Tuesday, December 18, 2012

Episode III: Pool Boy

I spent a year in Rexburg, Idaho at Ricks College the year before it became BYU-Idaho. I wanted to go to BYU in Provo after my mission, but due to my low transfer GPA from Boise State, I was relegated to the frozen and wind-swept paradise that is Rexburg. I'm telling you, the next frozen moon they find next to Jupiter should be called Rexburg.

Ricks was a Mormon junior college at the time. The student body was an interesting mix of returned missionaries around the ages of 21-24 and freshman and sophomore girls, ages 18-20. It turns out there's a big difference between 22 and 18, especially when the 22-year-old has just spent the last two years in a foreign country counseling adults about how to overcome alcoholism and marital problems, while the 18-year-old has spent the last year choosing the brand new SUV her daddy would buy her for when she goes away to college.

I studied political science at Ricks, and I was the drum line captain on the side, because they gave me a scholarship. The drum line instructor also worked in the college HVAC department, and after a conversation about how I would probably have to quit drum line, because a part-time job would probably fetch me more income than the scholarship, he got me a job, I agreed to stay on the drum line, and I kept my scholarship.

My principle duty was to maintain the pool in the physical education building. I had to turn on the pool vacuum every weekend and clean all the stainless steel railings, and every day I had to test the pH level. This process involved an antiquated machine that held water samples and glowed a light to dark orange color. You compare a sample from the pool with a control to see if the pH level is in the correct range. If it's not, you have to add chemicals. Don't ask me which chemicals. I never got the hang of it.

It turns out that I am terrible at deciphering the difference between two similar colors. The words darker and brighter can be very subjective. To this day I don't understand how to do it. All I know is that the hour or so of training I received was probably not adequate to say the least. I plugged along, taking my best guess at the pH level every day, knowing all the while that my boss would be in every couple of days to double check things and that if something went wrong, he would catch it and be able to fix it.

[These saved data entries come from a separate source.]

Definition arith_ops : list OpDef := [
  Op "7x" (fun _ w => exec_push_tinyint4 (signed_nibble 5 w));
  Op "80xx" (fun _ w => exec_push_tinyint4 (wrap_s 8 w));
  Op "81xxxx" (fun _ w => exec_push_tinyint4 (wrap_s 16 w));
  OpExtRange (Z.shiftl 0x82 5) (Z.shiftl 0x82 5 + 31) 13 exec_push_int;
  Op "83xx @ ..83ff" (fun _ w => exec_push_pow2 (low_byte w + 1));
  Op0 "83ff" exec_push_nan;
  Op "84xx" (fun _ w => exec_push_pow2dec (low_byte w + 1));
  Op "85xx" (fun _ w => exec_push_negpow2 (low_byte w + 1));
  Op "a0" (fun _ _ => exec_add false);
  Op "b7a0" (fun _ _ => exec_add true);
  Op "a1" (fun _ _ => exec_sub false);
  Op "b7a1" (fun _ _ => exec_sub true);
  Op "a2" (fun _ _ => exec_subr false);
  Op "b7a2" (fun _ _ => exec_subr true);
  Op "a3" (fun _ _ => exec_negate false);
  Op "b7a3" (fun _ _ => exec_negate true);
  Op "a4" (fun _ _ => exec_inc false);
  Op "b7a4" (fun _ _ => exec_inc true);
  Op "a5" (fun _ _ => exec_dec false);
  Op "b7a5" (fun _ _ => exec_dec true);
  Op "a6yy" (fun _ w => exec_addint (wrap_s 8 w) false);
  Op "b7a6yy" (fun _ w => exec_addint (wrap_s 8 w) true);
  Op "a7yy" (fun _ w => exec_mulint (wrap_s 8 w) false);
  Op "b7a7yy" (fun _ w => exec_mulint (wrap_s 8 w) true);
  Op "a8" (fun _ _ => exec_mul false);
  Op "b7a8" (fun _ _ => exec_mul true);
  Op "a90m" (fun a _ => exec_divmod (a "m") false);
  Op "b7a90m" (fun a _ => exec_divmod (a "m") true);
  Op "a92m" (fun a _ => exec_shrmod (a "m") false false);
  Op "a93mmm" (fun a _ => exec_shrmod (a "m") true false);
  Op "b7a92m" (fun a _ => exec_shrmod (a "m") false true);
  Op "a98m" (fun a _ => exec_muldivmod (a "m") false);
  Op "b7a98m" (fun a _ => exec_muldivmod (a "m") true);
  Op "a9am" (fun a _ => exec_mulshrmod (a "m") false false);
  Op "a9bmmm" (fun a _ => exec_mulshrmod (a "m") true false);
  Op "b7a9am" (fun a _ => exec_mulshrmod (a "m") false true);
  Op "a9cm" (fun a _ => exec_shldivmod (a "m") false false);
  Op "a9dmmm" (fun a _ => exec_shldivmod (a "m") true false);
  Op "b7a9cm" (fun a _ => exec_shldivmod (a "m") false true);
  Op "b608" (fun _ _ => exec_minmax true false false);
  Op "b609" (fun _ _ => exec_minmax false true false);
  Op "b60a" (fun _ _ => exec_minmax true true false);
  Op "b7b608" (fun _ _ => exec_minmax true false true);
  Op "b7b609" (fun _ _ => exec_minmax false true true);
  Op "b7b60a" (fun _ _ => exec_minmax true true true);
  Op "b60b" (fun _ _ => exec_abs false);
  Op "b7b60b" (fun _ _ => exec_abs true)
].

Definition cmp_ops : list OpDef := [
  Op "b8" (fun _ _ => exec_sgn false);
  Op "b7b8" (fun _ _ => exec_sgn true);
  Op "b9" (fun _ _ => exec_cmp MODE_LESS false);
  Op "ba" (fun _ _ => exec_cmp MODE_EQUAL false);
  Op "bb" (fun _ _ => exec_cmp MODE_LEQ false);
  Op "bc" (fun _ _ => exec_cmp MODE_GREATER false);
  Op "bd" (fun _ _ => exec_cmp MODE_NEQ false);
  Op "be" (fun _ _ => exec_cmp MODE_GEQ false);
  Op "bf" (fun _ _ => exec_cmp MODE_CMP false);
  Op "b7b9" (fun _ _ => exec_cmp MODE_LESS true);
  Op "b7ba" (fun _ _ => exec_cmp MODE_EQUAL true);
  Op "b7bb" (fun _ _ => exec_cmp MODE_LEQ true);
  Op "b7bc" (fun _ _ => exec_cmp MODE_GREATER true);
  Op "b7bd" (fun _ _ => exec_cmp MODE_NEQ true);
  Op "b7be" (fun _ _ => exec_cmp MODE_GEQ true);
  Op "b7bf" (fun _ _ => exec_cmp MODE_CMP true);
  Op "c0yy" (fun _ w => exec_cmp_int (wrap_s 8 w) MODE_EQUAL false);
  Op "c1yy" (fun _ w => exec_cmp_int (wrap_s 8 w) MODE_LESS false);
  Op "c2yy" (fun _ w => exec_cmp_int (wrap_s 8 w) MODE_GREATER false);
  Op "c3yy" (fun _ w => exec_cmp_int (wrap_s 8 w) MODE_NEQ false);
  Op "b7c0yy" (fun _ w => exec_cmp_int (wrap_s 8 w) MODE_EQUAL true);
  Op "b7c1yy" (fun _ w => exec_cmp_int (wrap_s 8 w) MODE_LESS true);
  Op "b7c2yy" (fun _ w => exec_cmp_int (wrap_s 8 w) MODE_GREATER true);
  Op "b7c3yy" (fun _ w => exec_cmp_int (wrap_s 8 w) MODE_NEQ true);
  Op0 "c4" exec_is_nan;
  Op0 "c5" exec_chk_nan
].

He caught it. I arrived at the pool one morning to find a team of technicians standing around talking. It seems that somehow the pool had become saturated with ammonia, and the swimmers had begun complaining about rashes on their skin and eye irritation. As much as I wanted to just start whistling a tune and walking out the door, I stuck around to find out what happened. The pool was shut down for a couple of days until they could get everything balanced again. Thankfully no one died. Remarkably I wasn't fired, but I did receive some more training, in which I discovered that I had been completely clueless about reading pH levels for almost the entire semester. There's nothing quite like finding out that all the pay you received for the proceeding four months had been for doing absolutely nothing, except for causing a near catastrophe.

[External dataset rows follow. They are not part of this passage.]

(* ===== verification/Tracking.v ===== *)
(** * Tracking an invariant through the instructions

    [VmTracking] is the interface between the control transfer of the VM and its
    instructions: relations on states that every elementary operation of the VM
    respects.  Every instruction (but the one that starts a child VM) is proved to
    respect any such relation; Metering.v and RegTracking.v give two instances. *)

From Stdlib Require Import Ascii String.
From S2P Require Import Prelude External Cells Values VmStack VmGas VmRegs VmState GasLaws.
From S2P Require Import ArithOps CmpOps LogicOps StackOps TupleOps ContOps GasOps CellOps.

Open Scope vm_scope.

#[local] Abbreviation any := (fun _ => True).

(** ** Stack computations never panic *)

Definition not_panic {S} (e : VmError) (_ _ : S) : Prop := e <> Panic.
Definition anything {S} (_ _ : S) : Prop := True.

#[export] Instance safe_tracking {S} : Tracking (@anything S) not_panic.
Proof. by split; [split|]. Qed.

(** [safe m]: whatever the state, [m] does not panic. *)
Abbreviation safe := (tracks anything not_panic any).

(** One step of the structural proofs, for any relations. *)
Create HintDb track.

Ltac track_err := intros; try discriminate; try solve [unfold not_panic; congruence].

Ltac track_step :=
  lazymatch goal with
  | |- tracks _ _ _ (bind _ _) =>
      eapply (tracks_bind _ _ any); [| intros ? _]
  | |- tracks _ _ _ (ret _) => apply (tracks_ret _ _); exact I
  | |- tracks _ _ _ (gets _) => apply (tracks_gets _ _)
  | |- tracks _ _ _ (for_each _ _) => apply (tracks_for_each _ _); intros
  | |- tracks _ _ _ (let (_, _) := ?x in _) => destruct x
  | |- tracks _ _ _ (match ?x with _ => _ end) => destruct x
  end.

Section Safe.
Context `{CL : CellLib}.
Implicit Types (v : value).

Lemma safe_raise {S A} e : e <> Panic -> safe (raise (S:=S) (A:=A) e).
Proof. intros H. by apply tracks_raise. Qed.
Lemma safe_of_option {S A} e (o : option A) : e <> Panic -> safe (of_option (S:=S) e o).
Proof. intros H. destruct o; [by apply (tracks_ret _ _) | by apply safe_raise]. Qed.
Lemma safe_of_result {S A} (r : result VmError A) : r <> Err Panic -> safe (of_result (S:=S) r).
Proof. intros H s. destruct r; cbn; [done|]. intros ->. done. Qed.
Lemma safe_ensure {S} c e : e <> Panic -> safe (ensure (S:=S) c e).
Proof. intros H s. by destruct c. Qed.
Lemma safe_modify {S} f : safe (modify (S:=S) f).
Proof. done. Qed.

After class that day, I came back to my apartment. My roommate said, "Hey, did you hear about the ammonia leak in the pool today? I guess it was really bad. They had to shut it down."

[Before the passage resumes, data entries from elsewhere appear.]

Lemma push_ints_refines quiet zs l : len l + Z.of_nat (length zs) <= Stack.MAX_DEPTH ->
  Forall small_int zs ->
  refines (fold_right (fun z k => Stack.push_raw_int z quiet ;; k) (ret tt) zs) l
    (push_ints quiet zs l).
Proof.
  revert l. induction zs as [|z zs IH]; intros l Hl Hz; [done|].
  apply List.Forall_cons_iff in Hz as [Hz Hzs]. cbn [fold_right push_ints length] in *.
  pose proof (push_int_refines quiet z l ltac:(lia) Hz) as H. unfold refines, bind in *.
  rewrite H. destruct (int_result quiet (Some z)) as [v|e]; cbn; [|done].
  apply IH; [cbn [length]; lia | done].
Qed.

Lemma nans_refines op quiet l : len l + 2 <= Stack.MAX_DEPTH ->
  refines (nan_or_overflow quiet (op_nans op)) l (nans op quiet l).
Proof.
  intros Hl. unfold nans. destruct quiet; [|done]. cbn. unfold refines, op_nans, bind.
  unfold Stack.push_nan. rewrite push_raw_ok by lia.
  destruct op; try done. rewrite push_raw_ok by (cbn [length]; lia). done.
Qed.

Lemma divmod_small x y m : y <> 0 -> Z.abs x <= 2 ^ 600 -> Z.abs y <= 2 ^ 600 ->
  small_int (int_divmod x y m).1 /\ small_int (int_divmod x y m).2.
Proof.
  intros Hy Hx Hb. destruct (int_divmod_ok x y m Hy) as [E R].
  assert (Z.abs (int_divmod x y m).2 < Z.abs y + 1) as Hr.
  { destruct m; cbn [rem_ok] in R; signs y; lia. }
  destruct (int_divmod x y m) as [q r]. cbn [fst snd] in *.
  assert (2 ^ 600 + 2 ^ 600 + 2 ^ 600 < 2 ^ 2048) as Hp by (vm_compute; reflexivity).
  assert (Z.abs q * Z.abs y <= Z.abs x + Z.abs r) as Hq by (rewrite <- Z.abs_mul; lia).
  assert (1 <= Z.abs y) as H1 by lia. unfold small_int. clear E R.
  revert Hp Hx Hb. generalize (2 ^ 600) (2 ^ 2048). intros b M Hp Hx Hb. split; [|lia].
  assert (Z.abs q * 1 <= Z.abs q * Z.abs y) by (apply Z.mul_le_mono_nonneg_l; lia). lia.
Qed.
Lemma pat_char_ok st c st' : pat_ok st -> pat_char st c = Some st' -> pat_ok st'.
Proof.
  intros [Hb Ha (v & Hv & Hm)] Hc. unfold pat_char in Hc.
  destruct (is_whitespace c || _); [simplify_eq; split; eauto|].
  case_bool_decide; [simplify_eq; split; cbn; eauto|].
  case_bool_decide; [simplify_eq; split; cbn; eauto|].
  destruct (is_ascii_alphanumeric c); [|done].
  pose proof (sum_bits_nonneg _ Ha) as Hs.
  set (n := if binary_mode st then 1 else 4).
  assert (exists r, r = 2 ^ n /\ 0 <= n /\
    match to_digit c r with
    | Some d => match pat_args st with
      | [] => Some (mkPat (opcode_bits st + n) (Z.lor (Z.shiftl (opcode_base_min st) n) d) (binary_mode st) [])
      | _ => None end
    | None => Some (mkPat (opcode_bits st) (Z.shiftl (opcode_base_min st) n) (binary_mode st)
                      (push_arg c n (pat_args st)))
    end = Some st') as (r & Hr & Hn & Hc').
  { unfold n in *. destruct (binary_mode st); eexists; (split; [|split; [|exact Hc]]); lia. }
  clear Hc. destruct (to_digit c r) as [d|] eqn:Hd.
  - apply to_digit_range in Hd. destruct (pat_args st); [|done]. simplify_eq.
    split; cbn; [lia|constructor|]. exists (v * 2 ^ n + d).
    rewrite lor_shiftl, Hm by lia. unfold sum_bits; cbn. rewrite Z.pow_add_r by lia. nia.
  - simplify_eq. split; cbn [opcode_bits pat_args opcode_base_min]; [lia|by apply push_arg_ok; [lia|]|].
    exists v. split; [done|]. rewrite push_arg_bits, Z.pow_add_r, Z.shiftl_mul_pow2, Hm by lia. ring.
Qed.

Lemma pat_chars_ok l st st' : pat_ok st -> pat_chars st l = Some st' -> pat_ok st'.
Proof.
  revert st. induction l as [|c l IH]; intros st Hok Hc; cbn in Hc; [by simplify_eq|].
  destruct (pat_char st c) eqn:Hp; [|done]. eapply IH; [|exact Hc]. by eapply pat_char_ok.
Qed.

Definition ty_bits (ty : OpcodeTy) : Z :=
  match ty with
  | Simple _ bits => bits
  | Fixed _ bits arg_bits => bits + arg_bits
  | FixedRange _ _ total_bits _ => total_bits
  end.

(** The 24-bit aligned range that [add_simple], [add_fixed], [add_fixed_range] take. *)
Definition ty_range (ty : OpcodeTy) : Z * Z :=
  match ty with
  | Simple opcode bits | Fixed opcode bits _ => (aligned opcode bits, aligned (opcode + 1) bits)
  | FixedRange lo hi total_bits _ => (aligned lo total_bits, aligned hi total_bits)
  end.

Lemma aligned_range lo hi bits : 0 <= lo < hi -> hi <= 2 ^ bits -> 0 <= bits <= 24 ->
  0 <= aligned lo bits < aligned hi bits /\ aligned hi bits <= MAX_OPCODE.
Proof.
  intros Hl Hh Hb. unfold aligned, MAX_OPCODE, MAX_OPCODE_BITS.
  rewrite !Z.shiftl_mul_pow2 by lia.
  pose proof (Z.pow_pos_nonneg 2 (24 - bits) ltac:(lia) ltac:(lia)).
  assert (1 * 2 ^ 24 = 2 ^ bits * 2 ^ (24 - bits)) as ->.
  { rewrite <- Z.pow_add_r by lia. replace (bits + (24 - bits)) with 24 by lia. lia. }
  nia.
Qed.

Lemma range_bound_inv s n lo hi v : range_bound s n lo hi = Some v -> lo < v < hi.
Proof.
  unfold range_bound. destruct (from_str_radix s); [|done].
  destruct (_ && _) eqn:H; [|done]. intros [= ->]. zify_bool. lia.
Qed.

Lemma opt_bound_inv s n lo hi dflt v : opt_bound s n lo hi dflt = Some v ->
  v = dflt \/ lo < v < hi.
Proof. destruct s; cbn; [intros H; right; by eapply range_bound_inv | intros [= ->]; by left]. Qed.

(** A compiled pattern fits in 24 bits and stands for a range of opcodes. *)
Lemma compile_pattern_ok s p : compile_pattern s = Some p ->
  0 < ty_bits (pattern_ty p) <= 24 /\ bits_ok (args p) /\
  0 <= (ty_range (pattern_ty p)).1 < (ty_range (pattern_ty p)).2 /\
  (ty_range (pattern_ty p)).2 <= MAX_OPCODE.
Proof.
  unfold compile_pattern. destruct (parsed_code s) as [pc|]; [|done].
  destruct (pat_chars _ _) as [st|] eqn:Hst; [|done].
  apply pat_chars_ok in Hst; [|split; cbn; [lia|constructor|by exists 0]].
  destruct Hst as [Hb Ha (v & Hv & Hm)]. pose proof (sum_bits_nonneg _ Ha) as Hsum.
  destruct ((opcode_bits st =? 0) || _) eqn:Hbad; [done|]. zify_bool.
  unfold PROC_MAX_OPCODE_BITS in *. set (m := sum_bits (pat_args st)) in *.
  assert (0 < 2 ^ m) as Hpm by (apply Z.pow_pos_nonneg; lia).
  assert (Z.lor (opcode_base_min st) (Z.shiftl 1 m - 1) + 1 = (v + 1) * 2 ^ m) as Hmax.
  { rewrite Hm, <- Z.shiftl_mul_pow2, Z.shiftl_1_l, lor_shiftl by lia. lia. }
  rewrite Hmax. assert (2 ^ (opcode_bits st + m) = 2 ^ opcode_bits st * 2 ^ m) as Htot
    by (rewrite Z.pow_add_r; lia).
  assert (Z.shiftr (opcode_base_min st) m = v) as Hv'
    by (rewrite Z.shiftr_div_pow2, Hm, Z.div_mul; lia).
  assert (forall opcode_min opcode_max,
    (opcode_min = opcode_base_min st \/ opcode_base_min st < opcode_min < (v + 1) * 2 ^ m) ->
    (opcode_max = (v + 1) * 2 ^ m \/ opcode_min < opcode_max < (v + 1) * 2 ^ m) ->
    0 <= aligned opcode_min (opcode_bits st + m) < aligned opcode_max (opcode_bits st + m) /\
    aligned opcode_max (opcode_bits st + m) <= MAX_OPCODE) as Hrange.
  { intros. apply aligned_range; nia. }
  pose proof (aligned_range v (v + 1) (opcode_bits st) ltac:(lia) ltac:(lia) ltac:(lia)) as Hal.
  intros Hc. destruct (pat_args st) as [|a l] eqn:Hp.
  { clear Hv'. destruct (range_from pc), (range_to pc); simplify_eq. cbn [ty_bits ty_range pattern_ty args].
    replace (opcode_base_min st) with v by (rewrite Hm; unfold m, sum_bits; cbn; lia).
    split; [lia|]. split; [constructor|exact Hal]. }
  assert (forall from to, match opt_bound from (opcode_bits st + m) (opcode_base_min st)
      ((v + 1) * 2 ^ m) (opcode_base_min st) with
    | Some opcode_min =>
        match opt_bound to (opcode_bits st + m) opcode_min ((v + 1) * 2 ^ m) ((v + 1) * 2 ^ m) with
        | Some opcode_max => Some (mkPattern (FixedRange opcode_min opcode_max (opcode_bits st + m) m) (a :: l))
        | None => None end
    | None => None end = Some p -> 0 < ty_bits (pattern_ty p) <= 24 /\ bits_ok (args p) /\
  0 <= (ty_range (pattern_ty p)).1 < (ty_range (pattern_ty p)).2 /\
  (ty_range (pattern_ty p)).2 <= MAX_OPCODE) as Hr.
  { intros from to. destruct (opt_bound from _ _ _ _) as [lo|] eqn:Hlo; [|done].
    destruct (opt_bound to _ _ _ _) as [hi|] eqn:Hhi; [|done]. intros [= <-].
    cbn [ty_bits ty_range pattern_ty args fst snd]. split; [lia|]. split; [done|].
    apply Hrange; by eapply opt_bound_inv. }
  destruct (range_from pc), (range_to pc); try by eapply Hr.
  injection Hc as <-. cbn [ty_bits ty_range pattern_ty args]. rewrite Hv'. split; [lia|]. by split.
Qed.

Lemma arg_value_nonneg l c w : bits_ok l -> 0 <= arg_value l c w.
Proof.
  induction 1 as [|[n b] l Hb _ IH]; cbn; [lia|]. case_bool_decide; [|done].
  apply Z.land_nonneg. right. cbn in Hb. rewrite Z.shiftl_1_l.
  pose proof (Z.pow_pos_nonneg 2 b). lia.
Qed.
End Patterns.

(** ** From instructions to opcodes *)

Section Tables.
Context `{CL : CellLib}.

(** [P] of everything the opcode executes, and a length of at most 24 bits. *)
Definition opcode_all (P : VM Z -> Prop) (op : Opcode) : Prop :=
  match op with
  | DummyOpcode _ _ => True
  | SimpleOpcode f _ _ bits => 0 <= bits <= 24 /\ P f
  | FixedOpcode f _ _ bits => 0 <= bits <= 24 /\ forall w, P (f w)
  | ExtOpcode f _ _ bits => 0 <= bits <= 24 /\ forall w b, P (f w b)
  end.

(** The bounds a pattern guarantees by itself. *)
Definition ext_bits_ok (d : OpDef) : bool :=
  match d with
  | OpExt code code_bits arg_bits _ =>
      (0 <=? code) && (code <? 2 ^ code_bits) && (0 <=? code_bits) && (0 <=? arg_bits) &&
      (code_bits + arg_bits <=? 24)
  | OpExtRange lo hi total_bits _ =>
      (0 <=? lo) && (lo <? hi) && (hi <=? 2 ^ total_bits) && (0 <=? total_bits) &&
      (total_bits <=? 24)
  | _ => true
  end.

(** An instruction table with property [P]: what [codepage0] asks of its modules. *)
Definition defs_all (P : VM Z -> Prop) (l : list OpDef) : Prop :=
  Forall (fun d => op_all P d /\ ext_bits_ok d = true) l.

Context (P : VM Z -> Prop).

#[local] Abbreviation all t := (Forall (fun e => opcode_all P e.2) t).

Lemma bt_insert_all k op (t : Opcodes) : opcode_all P op -> all t -> all (bt_insert k op t).
Proof.
  intros Hop. induction 1 as [|[k' op'] t Hx Ht IH]; cbn; [by constructor|].
  repeat case_bool; repeat (apply List.Forall_cons; [assumption|]); assumption.
Qed.

Lemma add_opcode_all op t t' : opcode_all P op -> all t -> add_opcode op t = Some t' -> all t'.
Proof.
  intros Hop Ht. unfold add_opcode, add_opcode_impl. destruct (op_range op).
  destruct (_ && _); [|done]. intros [= <-]. by apply bt_insert_all.
Qed.

Lemma add_pattern_all code f t t' :
  (forall a w, (forall name, 0 <= a name) -> P (f a w)) ->
  all t -> add_pattern code f t = Some t' -> all t'.
Proof.
  intros Hf Ht. unfold add_pattern. destruct (compile_pattern code) as [p|] eqn:Hp; [|done].
  destruct (compile_pattern_ok _ _ Hp) as (Hb & Ha & _).
  assert (forall w name, 0 <= by_name (args p) w name) as Hn.
  { intros w []; cbn; [lia|]. by apply arg_value_nonneg. }
  destruct (pattern_ty p); cbn in Hb; apply add_opcode_all; try done; cbn; (split; [lia|]);
    intros; apply Hf, Hn.
Qed.

Lemma add_def_all d t t' : op_all P d /\ ext_bits_ok d = true -> all t ->
  add_def d t = Some t' -> all t'.
Proof.
  intros [Hd He] Ht.
  destruct d as [code f|code f|c cb ab f|lo hi tb f]; cbn [op_all ext_bits_ok add_def] in *.
  - by apply add_pattern_all.
  - by apply add_pattern_all.
  - zify_bool. unfold add_ext. apply add_opcode_all; [|done]. cbn. split; [lia|]. auto.
  - zify_bool. unfold add_ext_range. apply add_opcode_all; [|done]. cbn. split; [lia|]. auto.
Qed.

Lemma init_all l t t' : defs_all P l -> all t -> init l t = Some t' -> all t'.
Proof.
  intros Hl. revert t. induction Hl as [|d l Hd _ IH]; intros t Ht; cbn; [by intros [= <-]|].
  destruct (add_def d t) eqn:Ha; [|done]. apply IH. by eapply add_def_all.
Qed.

Lemma build_all t : all t -> all (Dispatch.build t).
Proof.
  unfold Dispatch.build, build_opcodes. generalize 0. intros upto Ht. revert upto.
  induction Ht as [|[k op] t Hop _ IH]; intros upto; cbn.
  - case_bool; repeat constructor.
  - destruct (op_range op). apply Forall_app. split; [case_bool; repeat constructor|].
    constructor; [done | apply IH].
Qed.

(** ** The ranges of the table *)

#[local] Abbreviation in_order := (laid op_range 0 MAX_OPCODE).

Lemma add_opcode_ordered op t t' : 0 <= (op_range op).1 < (op_range op).2 ->
  (op_range op).2 <= MAX_OPCODE -> in_order t -> add_opcode op t = Some t' -> in_order t'.
Proof.
  intros Hr Hm Ht Ha. eapply add_opcode_laid; [exact Ht | exact Hr | exact Hm | exact Ha].
Qed.

Lemma add_def_ordered d t t' : ext_bits_ok d = true -> in_order t ->
  add_def d t = Some t' -> in_order t'.
Proof.
  assert (forall code f, in_order t -> add_pattern code f t = Some t' -> in_order t') as Hpat.
  { intros code f Ht. unfold add_pattern. destruct (compile_pattern code) as [p|] eqn:Hp; [|done].
    destruct (compile_pattern_ok _ _ Hp) as (_ & _ & Hr & Hm).
    destruct (pattern_ty p); cbn [ty_range] in *; intros Ha;
      (eapply add_opcode_ordered; [| |exact Ht|exact Ha]; [exact Hr | exact Hm]). }
  destruct d as [code f|code f|c cb ab f|lo hi tb f]; cbn [ext_bits_ok add_def];
    intros He Ht; try by apply Hpat.
  - zify_bool. pose proof (aligned_range c (c + 1) cb ltac:(lia) ltac:(lia) ltac:(lia)) as Hr.
    intros Ha. eapply add_opcode_ordered; [| |exact Ht|exact Ha]; apply Hr.
  - zify_bool. pose proof (aligned_range lo hi tb ltac:(lia) ltac:(lia) ltac:(lia)) as Hr.
    intros Ha. eapply add_opcode_ordered; [| |exact Ht|exact Ha]; apply Hr.
Qed.

Lemma init_ordered l t t' : defs_all P l -> in_order t -> init l t = Some t' -> in_order t'.
Proof.
  intros Hl. revert t. induction Hl as [|d l [_ Hd] _ IH]; intros t Ht; cbn; [by intros [= <-]|].
  destruct (add_def d t) eqn:Ha; [|done]. apply IH. by eapply add_def_ordered.
Qed.
End Tables.

(** ** The modules *)

Section Modules.
Context `{ML : ModelLib} {DL : DictLib} `{CrL : CryptoLib}.

Lemma Forall_ext_bits P l : Forall (op_all P) l -> forallb ext_bits_ok l = true -> defs_all P l.
Proof.
  intros H Hb. unfold defs_all. induction H as [|d l Hd _ IH]; [constructor|].
  cbn in Hb. apply andb_true_iff in Hb as [Hd' Hb]. constructor; auto.
Qed.

Lemma op_all_impl (P Q : VM Z -> Prop) d : (forall m, P m -> Q m) -> op_all P d -> op_all Q d.
Proof. intros H. destruct d; cbn; auto. Qed.

Lemma defs_all_impl (P Q : VM Z -> Prop) l : (forall m, P m -> Q m) -> defs_all P l -> defs_all Q l.
Proof.
  intros H Hl. eapply Forall_impl; [exact Hl|]. intros d [Hd Hb]. split; [|done].
  by eapply op_all_impl.
Qed.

"Is that so?" I said. "Wow. Sounds terrible. I gotta go study."

Oh well. Pool boy was not my thing. Or maybe it was. In biology lab this year, I actually tested pH levels with a digital sensor. No interpretation of the differences between orange swatches required. Somebody should tell BYU-Idaho about those. Or they could just save some money, dip a child into the pool every morning, and see if he comes out with a rash. They could pay me to do it. That is, after I retire from my illustrious career as a political scientist.